President Higgins’ DCU speech sparks debate

President Michael D. Higgins urged people not to forget their ethics as they start to rebuild following the economic crash in a speech given in DCU last month.

During the speech, President Higgins said that the events of the past few years have shown that economics should be regarded as a craft rather than an exact science.

He also suggested that philosophy be introduced as a leaving cert subject, in order to enhance the ethical understanding of younger people.

Many have welcomed the President’s remarks, supporting his view that economics can be a narrowly-focused profession that may not serve the wealth of human beings as a whole.

However, some have hit out at President Higgins, claiming that he is using his political position to support a liberal agenda.

Writing in The Irish Times, Dan O’Brien said that the President’s speech “was highly ideological and one-sided. It exclusively extolled left-of-centre thinkers, including some quite extreme figures.”

The President also called for efforts on combating poverty and economic inequality to be brought to the heart of public action.

However, O’Brien believes “this a thinly-veiled and highly-political accusation that previous governments and/or society generally once shared that commitment, but have since moved away from it. The claim is as nonsensical as it is unsubstantiated.”

O’Brien concluded by saying that “the President is moving into dangerous territory with his increasingly politicised and partisan interventions.

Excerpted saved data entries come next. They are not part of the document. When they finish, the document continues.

Lemma toObject_step_length obj key :
  (List.length (toObject_step utils struct obj key) <= S (List.length obj))%nat.
Proof.
  unfold toObject_step. destruct (get_property utils struct key) as [value|e].
  - destruct (is_function value || is_undefined value); [lia|].
    apply plain_assign_length.
  - apply plain_assign_length.
Qed.

Lemma toObject_fold_length keys obj :
  (List.length (fold_left (toObject_step utils struct) keys obj)
   <= List.length obj + List.length keys)%nat.
Proof.
  revert obj. induction keys as [|k keys IH]; intros obj; cbn [fold_left List.length];
    [lia|].
  specialize (IH (toObject_step utils struct obj k)).
  pose proof (toObject_step_length obj k). lia.
Qed.

Lemma toObject_fold_shorter keys obj key :
  In key keys ->
  projected (get_property utils struct key) = None ->
  (List.length (fold_left (toObject_step utils struct) keys obj)
   < List.length obj + List.length keys)%nat.
Proof.
  revert obj. induction keys as [|k keys IH]; intros obj Hin Hskip; [contradiction|].
  cbn [fold_left List.length].
  destruct (string_dec k key) as [->|Hne].
  - rewrite (toObject_step_skip obj key Hskip).
    pose proof (toObject_fold_length keys obj). lia.
  - destruct Hin as [E|Hin]; [contradiction|].
    specialize (IH (toObject_step utils struct obj k) Hin Hskip).
    pose proof (toObject_step_length obj k). lia.
Qed.

End ProjectionFacts.

Lemma table_get_In {V} (t : Table V) key v :
  NoDup (table_keys t) -> In (key, v) t -> table_get t key = Some v.
Proof.
  induction t as [|[k0 v0] rest IH]; simpl; intros Hnd Hin; [contradiction|].
  apply NoDup_cons_iff in Hnd as [Hnotin Hnd].
  destruct Hin as [[= -> ->]|Hin].
  - now rewrite String.eqb_refl.
  - destruct (String.eqb_spec k0 key) as [->|_]; [|now apply IH].
    exfalso. apply Hnotin. apply (in_map fst) in Hin. exact Hin.
Qed.

(** What [toObject] holds under each key. *)
Lemma toObject_get {Heap : Type} (utils : External Heap) (struct : Struct Heap)
    (schema : LoadedSchema) (key : string) :
  table_get (toObject utils struct schema) key =
    if in_dec string_dec key (Object_keys (proto struct))
    then recorded key (get_property utils struct key)
    else None.
Proof.
  unfold toObject. rewrite toObject_fold_get.
  destruct (in_dec string_dec key (Object_keys (proto struct))); [|reflexivity].
  now destruct (recorded key (get_property utils struct key)).
Qed.

(** C9 (where the code departs from it): a field whose read fails is not
    always recorded as null. For a schema with a field named "__proto__",
    that name is among the keys [toObject] goes through and its read
    throws, yet the write of null under that key lands on the setter the
    plain result object inherits, and the result holds the other field only
    and no entry, null or other, under "__proto__". *)
Theorem toObject_drops_proto_key :
  exists schema,
    Examples.loaded_schema Examples.proto_key_node = Some schema
    /\ let struct := Examples.instance schema (Examples.zeroed 8) in
       In "__proto__" (Object_keys (proto struct))
       /\ get_property Examples.failing_pointers struct "__proto__"
          = Throw RangeError
       /\ toObject Examples.failing_pointers struct schema = [("a", VNumber 0)]
       /\ table_get (toObject Examples.failing_pointers struct schema) "__proto__"
          = None.
Proof.
  eexists. split; [reflexivity|]. cbv zeta.
  split; [right; left; reflexivity|]. repeat split.
Qed.

(** A read that fails in the middle: the int32 field lies outside a
    four-byte data section; the fields around it are still projected. *)
Example toObject_partial_failure :
  exists schema,
    Examples.loaded_schema
      (Examples.struct_node 1 "m:S"
         [Examples.slot_field "a" 0 12; Examples.slot_field "n" 1 4;
          Examples.slot_field "b" 1 13]) = Some schema
    /\ toObject Examples.opaque_pointers
         (Examples.instance schema (Examples.zeroed 4)) schema
       = [("a", VObject 0); ("n", VNull); ("b", VObject 1)].
Proof. eexists. split; reflexivity. Qed.

(** C10 (as stated, refuted): a void field is not left out of the
    projection. Its accessor is the raw-pointer getter, not a getter that
    returns undefined: with a pointer layer that resolves the slot the
    field is projected with the pointer as its value, and with one that
    throws it is projected as null. *)
Lemma void_field_projected :
  exists schema,
    Examples.loaded_schema Examples.void_node = Some schema
    /\ table_get (prototype (structCtor schema)) "nothing"
       = Some (AccessorProperty (Some (utils_getPointer 0)) None true)
    /\ toObject Examples.opaque_pointers
         (Examples.instance schema (Examples.zeroed 16)) schema
       = [("nothing", VObject 0)]
    /\ toObject Examples.failing_pointers
         (Examples.instance schema (Examples.zeroed 16)) schema
       = [("nothing", VNull)]
    /\ In "nothing"
         (table_keys (toObject Examples.opaque_pointers
                        (Examples.instance schema (Examples.zeroed 16)) schema)).
Proof.
  eexists. split; [reflexivity|]. split; [reflexivity|].
  split; [reflexivity|]. split; [reflexivity|]. left. reflexivity.
Qed.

He should think carefully about where the path he appears intent on taking will lead his presidency.”

The President has been criticised numerous times in the past for expressing a political view, with sceptics saying that as a figurehead of the Irish state he should refrain from taking a public stance on political issues.

However President Higgins has his supporters, with an opinion piece in the Irish Independent noting that “overall, coming at a time when we find continuing hopeful signs of economic recovery, the President’s words are well worth contemplating.”

In an interview after the lecture, the President re-affirmed his support of education, as well as calling on those forced to emigrate to stay in touch with home with the hope of one day bringing their skills back to Ireland.

He also encouraged a broad education for young people saying “I think that those who plan education as meeting the slots that are indicated at a particular time in economic history have got it very wrong.”

The speech was given as part of the ‘Ethics for All’ series run by the college.